Holocaust films are a tricky business. For the most part they’re produced with the dual goal of accurately depicting the Nazi’s systematic methods of reducing humans to beasts while honouring and remembering the millions of Jews who suffered, and died, at Hitler’s decree. At the same time, filmmakers don’t want to be too graphic because, with all honesty, no one with today’s Western sensibilities could sit through the truth. So it becomes hard; how to make a film about the Holocaust without glorifying it, but at the same time without trivializing it? In short, how does one tell the truth?

Austrian filmmaker Stefan Ruzowitzky found the answer, and the result is the 2008 Oscar winner The Counterfeiters, a film that tells the spectacular true story of Operation Bernhard; the greatest counterfeit operation in history.

At the start of the film, the audience is taken through flashback to 1936 Berlin and the arrest of Salomon “Sally” Sorowitsch (Markovics), the renowned king of counterfeiters. Sorowitsch is a Russian Jew who is funding his extravagant life of gambling and women with money of his own production when a gloating Nazi by the name of Superintendent Herzog (Striesow) has him sent to prison.

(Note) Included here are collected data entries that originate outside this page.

Lemma holders_create now b r : registry_ok r -> id_to_key r !! cr_id b = None -> agents r !! cr_api_key b = None ->
  forall id, holders (register now (agent_config_of b) r) id = agent_effect now (ACreate b) (holders r) id.
Proof.
  intros Hr Hi Hk id. unfold holders, agent_effect, str_eqb. simpl. rewrite bool_decide_decide.
  destruct (decide (id = cr_id b)) as [->|Hne]; [by rewrite !lookup_insert_eq|].
  rewrite lookup_insert_ne by done. destruct (id_to_key r !! id) as [k|] eqn:Hid; [|done].
  rewrite lookup_insert_ne; [done|]. intros <-. destruct (ro_id _ Hr _ _ Hid) as (e & He & _). congruence.
Qed.
Lemma holders_remove i r : registry_ok r ->
  exists r', (let '(ok, r0) := remove_by_id i r in (if ok : bool then 200 else 404, Some r0)) =
      (agent_status (ADelete i) (holders r), Some r') /\ registry_ok r' /\
    forall id, holders r' id = agent_effect 0 (ADelete i) (holders r) id.
Proof.
  intros Hr. pose proof (remove_by_id_ok i r Hr) as Hok. unfold remove_by_id in *. unfold agent_status, agent_effect, str_eqb.
  destruct (id_to_key r !! i) as [k|] eqn:Hi; simpl in *.
  - destruct (ro_id _ Hr _ _ Hi) as (e & He & _). eexists. split; [unfold holders; by rewrite Hi, He|]. split; [done|].
    intros id. rewrite bool_decide_decide. unfold holders at 1. simpl. destruct (decide (id = i)) as [->|Hne]; [by rewrite lookup_delete_eq|].
    rewrite lookup_delete_ne by done. apply (holders_delete r i k Hr Hi); [done|]. intros. by rewrite lookup_delete_ne.
  - eexists. split; [unfold holders; by rewrite Hi|]. split; [done|]. intros id. rewrite bool_decide_decide.
    destruct (decide (id = i)) as [->|]; [|done]. unfold holders. by rewrite Hi.
Qed.
Lemma holders_rotate i k r : registry_ok r -> agents r !! k = None ->
  exists r', (let '(ok, r0) := rotate_key i k r in (if ok : bool then 200 else 404, Some r0)) =
      (agent_status (ARotate i k) (holders r), Some r') /\ registry_ok r' /\
    forall id, holders r' id = agent_effect 0 (ARotate i k) (holders r) id.
Proof.
  intros Hr Hk. pose proof (rotate_key_ok i k r Hr Hk) as Hok. unfold rotate_key, rotate_remove in *.
  unfold agent_status, agent_effect, str_eqb. destruct (id_to_key r !! i) as [old|] eqn:Hi; simpl in *.
  - destruct (ro_id _ Hr _ _ Hi) as (e & He & _). rewrite He in *. simpl in *.
    eexists. split; [unfold holders; by rewrite Hi, He|]. split; [done|]. intros id. rewrite bool_decide_decide.
    unfold holders at 1. simpl. destruct (decide (id = i)) as [->|Hne].
    { rewrite !lookup_insert_eq. unfold holders. by rewrite Hi, He. }
    rewrite lookup_insert_ne by done. apply (holders_delete r i old Hr Hi); [done|]. intros k' Hk' [e' He'].
    rewrite lookup_insert. case_decide; [by subst; congruence|]. by rewrite lookup_delete_ne.
  - eexists. split; [unfold holders; by rewrite Hi|]. split; [done|]. intros id. rewrite bool_decide_decide.
    destruct (decide (id = i)) as [->|]; [|done]. unfold holders. by rewrite Hi.
Qed.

Three years later, the war has broken out, and Sally is transferred to Mauthausen concentration camp. There, in a desperate effort to save his life, he weasels his way out of physical labour by offering his artistic services to the guards.

Sorowitsch survives day by day for the next five years through exchanging his skills as a painter and portraitist for extra food rations. His thoughts are for his own survival and he works to secure himself only the chance to see tomorrow.

The story moves forward with Sorowitch’s deportment to Sachsenhausen in 1944, where he comes face to face once again with Herzog, now a member of the Nazi elite. This time, rather than extinguish Sorowitch’s prodigious counterfeiting skills, Herzog intends to put them to use in the name of the Nazi party. Along with a select number of other prisoners, all who had held professional careers as printers, designers, artists or in some cases simple craftsmen, Sally is welcomed with insincere smiles before being set to work fabricating false passports and currency for the bankrupt Nazi party. Most importantly his objective is to perfect the pound and then – the ultimate goal – the dollar…


The principle focus of the film is the moral dilemma faced by the prisoners involved in Operation Bernhard. They are the star prize of the concentration camp, rewarded with soft beds, adequate food, even a ping-pong table! But as time goes by, it becomes increasingly challenging for the men to accept their luxurious lifestyle knowing how the rest of the camp is run, knowing their kin are starving and being beaten to death on the other side of the wall, and, most importantly, knowing their work will bring about the destruction of the Allies’ economies and fund the Nazi effort. Soon they are each wrestling with the question, how important is individual survival when compared with moral responsibility?

Ruzowitzky tackles the question with skill. The entire film is paced so each character’s psychological degeneration is given attention, and the audience is shown each of their breaking points - the point where they must question what survival is worth. Some give up on survival; others will stay alive at any cost. Some men are selfish. Sorowitch, in particular, will willingly help fund the Nazi war effort in order to save his own life. By contrast, the young Adolf Burger (Diehl) deliberately sabotages the production of counterfeit currency on a matter of principle, believing even if the whole team is killed as a result of his actions, they will have died for a good cause. These two men are the two extremes, but the moral restlessness of each of the counterfeiters is examined, and what makes Ruzowitzky’s film so truthful and therefore so powerful is that it tells the story in a completely objective way. One man’s belief is never shown as right or wrong; there is no ‘good guy’ or ‘bad guy’, there are only individual struggles.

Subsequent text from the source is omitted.